Task: When the line containing "apply (dropping_ext cfg" is found in the data below, copy it and each line after it through the line containing "Lemma wp_delete w", exactly and with no others.

Data records
- - - -

(* ===== verification/CacheState.v ===== *)
(** * The cache between operations

    [cache_ok]: the heap is at rest and no key is published twice. What the
    cache then maps keys to is [contents_of], a function that can be evaluated;
    [kept] says where. *)
From S2P Require Import Prelude Packing Atomics Table TableSpec TableThms HashIface HashSeq HashProbe.
From S2P Require Import KvItem KvItemSpec TtlBuckets Eviction SegState SegHeader SegHeaderSpec Segment SegmentSpec Segments.
From S2P Require Import Segcache HeapRules HeapShape HeapContents HeapDrain HeapClear HeapItems HeapEvict HeapRemove CacheLookup.

(** What a key is mapped to: a value, the optional data, the second it expires
    at, and the token a [cas] has to show. *)
Record Slot := mkSlot { sl_value : Value; sl_optional : bytes; sl_deadline : option Z; sl_token : Z }.

Definition deadline (h : SegmentHeader) : option Z :=
  if SegHeader.ttl h =? 0 then None else Some (create_at h + SegHeader.ttl h).

Definition slot_for (x off : Z) (e : Entry) (h : SegmentHeader) : Slot :=
  mkSlot (e_value e) (e_optional e) (deadline h)
    (token_of e (Location.pack_location x (generation h) off) (generation h)).

Section State.
Context (integrity debug_assertions : bool) (hash_key : bytes -> Z) (cfg : Config) (now : Z).
(** An unlinked item is taken out of the counters; the map stays. *)
Lemma wp_remove_unlinked w L es l x off e h d (Q : unit -> Cache -> Prop) :
  let w2 := edit x (taken_out (size_of e)) w in
  drops cfg = true -> removable integrity cfg w x off e h d -> l = Location.pack_location x (generation h) off ->
  cache_ok w2 L es -> dropping w2 L -> x ∈ mjoin (chains L) ->
  (forall w' L' es', cache_ok w' L' es' -> dropping w' L' -> (forall k, contents_of w' es' k = contents_of w2 es k) -> Q tt w') ->
  wp (remove_unlinked integrity debug_assertions hash_key cfg now l x) Q w.
Proof.
  intros w2 Hd Hrm -> Hk Hdp Hx HQ. unfold remove_unlinked. apply wp_bind.
  eapply wp_remove_at; [exact Hd|exact Hrm|apply (ck_rest _ _ _ _ _ _ Hk)|exact Hx|..].
  - apply wp_ret. by eapply HQ.
  - intros b l1 l2 w' Hb E0 Hrmv. apply wp_ret.
    destruct (removed_ok integrity hash_key cfg now b l1 l2 x _ w' L es Hk Hdp) with (2 := Hrmv) as (Hk2 & Hd2 & Hc2).
    + intros k off' e' h' Hkp. apply (none_kept w2 L es k x off' e' (taken_out (size_of e) h) h' Hk); [|exact E0|exact Hkp].
      unfold w2. rewrite header_edit, decide_True, (rb_header _ _ _ _ _ _ _ _ Hrm) by done. done.
    + by eapply HQ.
Qed.

Lemma wp_delete_item (m0 : @Segments.M (Index unit) bool) w L es l x off e h m d (Q : bool -> Cache -> Prop) :
  drops cfg = true -> cache_ok w L es -> dropping w L -> lies w es l x off e h m d ->
  (forall w', becomes (e_key e) None w es w' -> Q true w') ->
  wp (pinned ← on x try_pin_remover;
      if negb pinned then m0
      else
        removed ← table_remove hash_key (e_key e) l;
        if negb removed then _ ← on x release_remover; mret false
        else _ ← remove_marked integrity debug_assertions hash_key cfg now l (mkPin x off); mret true) Q w.
Proof.
  intros Hd Hk Hdp Hl HQ. pose proof Hl as [X1 X2 X3 X4 X5 X6 X7 X8 X8' X9 X10 X11 X12 X13 X14].
  pose proof (ck_rest _ _ _ _ _ _ Hk) as Hr.
  assert (x ∈ mjoin (chains L)) as Hx by (by eapply placed_chained).
  destruct (chained_header integrity cfg w L es x Hr Hx) as (h2 & m2 & E2 & Em2 & _ & Hrm). simplify_eq.
  apply wp_bind. eapply (wp_edit x _ h true (fun h => with_active_removers (u32 (active_removers h + 1)) h));
    [done|by eapply run_try_pin_remover|]. cbn [negb].
  apply wp_bind. eapply wp_table_remove; [apply (c_index _ _ _ _ (ar_contents _ _ _ _ _ Hr))|exact X14|].
  intros t Hit Hg. cbn [negb]. apply wp_bind. unfold remove_marked. apply wp_bind.
  pose proof (deleting_header w L es _ x off e h m d t Hk Hl) as Eh4.
  eapply wp_resolve; [exact X1|exact Eh4|exact X6|done|done|].
  do 2 apply wp_bind. eapply wp_raw_at; [exact X8|]. unfold write_raw. apply wp_modify. cbn [pin_seg pin_offset].
  change (set_datas _ _) with (deleting w x off d t).
  destruct (deleted_contents w L es _ x off e h m d t Hk Hl Hit Hg) as (es1 & es2 & Ees & Eo & Hc).
  destruct (deleted_ok w L es _ x off e h m d t Hk Hl Hg es1 es2 Ees Eo Hc) as (Hk' & Hnone & Hother).
  eapply wp_remove_unlinked; [exact Hd|eapply deleting_removable; done|done|exact Hk'| |exact Hx|].
  { apply (dropping_ext cfg now w); try done. exact (deleted_dated w L es _ x off e h m d t Hk Hl). }
  intros w' L' es' Hk2 Hd2 Hc2. apply wp_ret, HQ. exists L', es'. split; [done|]. split; [done|]. split.
  - by rewrite Hc2.
  - intros k' Hne. rewrite Hc2. auto.
Qed.

Lemma wp_delete w L es k fuel (Q : bool -> Cache -> Prop) :
  drops cfg = true -> cache_ok w L es -> dropping w L ->
  (forall w', contents_of w es k = None \/ (exists s, contents_of w es k = Some s /\ expired_slot now s = true) ->
     becomes k (contents_of w es k) w es w' -> Q false w') ->
  (forall s w', contents_of w es k = Some s -> expired_slot now s = false -> becomes k None w es w' -> Q true w') ->
  wp (delete integrity debug_assertions hash_key (S fuel) cfg now k) Q w.
Proof.
  intros Hd Hk Hdp Hno Hyes. pose proof (cache_searchable integrity hash_key cfg w L es Hk) as Hs.
  unfold delete. cbn [delete_loop]. apply wp_bind. eapply wp_lookup_hit; [exact Hs|..].
  - intros w1 Hr Ha. apply wp_ret, Hno; [|by eapply becomes_read]. left. by eapply absent_none.
  - intros w1 l x off e h m d hit Hh.
    pose proof (hits_parts _ _ _ _ _ _ _ _ _ _ _ _ _ _ _ Hs Hh) as (Hs1 & Hl1 & _).
    pose proof Hh as (Hr & Hl & Ek & c & Ec & ->). cbn [hit_location hit_slot hit_pin]. subst k.
    destruct (read_ok integrity hash_key cfg w w1 L es Hk Hr) as [Hk1 Hc1].
    apply wp_bind. eapply wp_unpin; [apply Hl1..|]. rewrite (lies_unpack _ _ _ _ _ _ _ _ _ _ _ _ Hl).
    pose proof (li_range _ _ _ _ _ _ _ _ _ _ _ _ Hl) as Hx. rewrite (proj2 (Z.eqb_neq x 0)) by lia.
    apply wp_bind. unfold generation_of. eapply wp_field; [apply Hl1|].
    apply wp_bind. eapply wp_remaining_ttl; [apply Hl1|].
    pose proof (lies_contents _ _ _ _ _ _ _ _ _ _ Hk Hl) as Ec0. pose proof (expired_slot_for now x off e h) as Ex.
    destruct (expired_hd now h).
    + apply wp_ret, Hno; [|by eapply becomes_read]. right. by eexists.
    + eapply wp_delete_item; [exact Hd|exact Hk1|by eapply read_dropping|exact Hl1|].
      intros w' (L' & es' & B1 & B2 & B3 & B4). eapply Hyes; [exact Ec0|done|].
      exists L', es'. split; [done|]. split; [done|]. split; [done|]. intros k' Hne. by rewrite B4, Hc1.
Qed.
End Delete.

- - - -

Written reply:
  { apply (dropping_ext cfg now w); try done. exact (deleted_dated w L es _ x off e h m d t Hk Hl). }
  intros w' L' es' Hk2 Hd2 Hc2. apply wp_ret, HQ. exists L', es'. split; [done|]. split; [done|]. split.
  - by rewrite Hc2.
  - intros k' Hne. rewrite Hc2. auto.
Qed.

Lemma wp_delete w L es k fuel (Q : bool -> Cache -> Prop) :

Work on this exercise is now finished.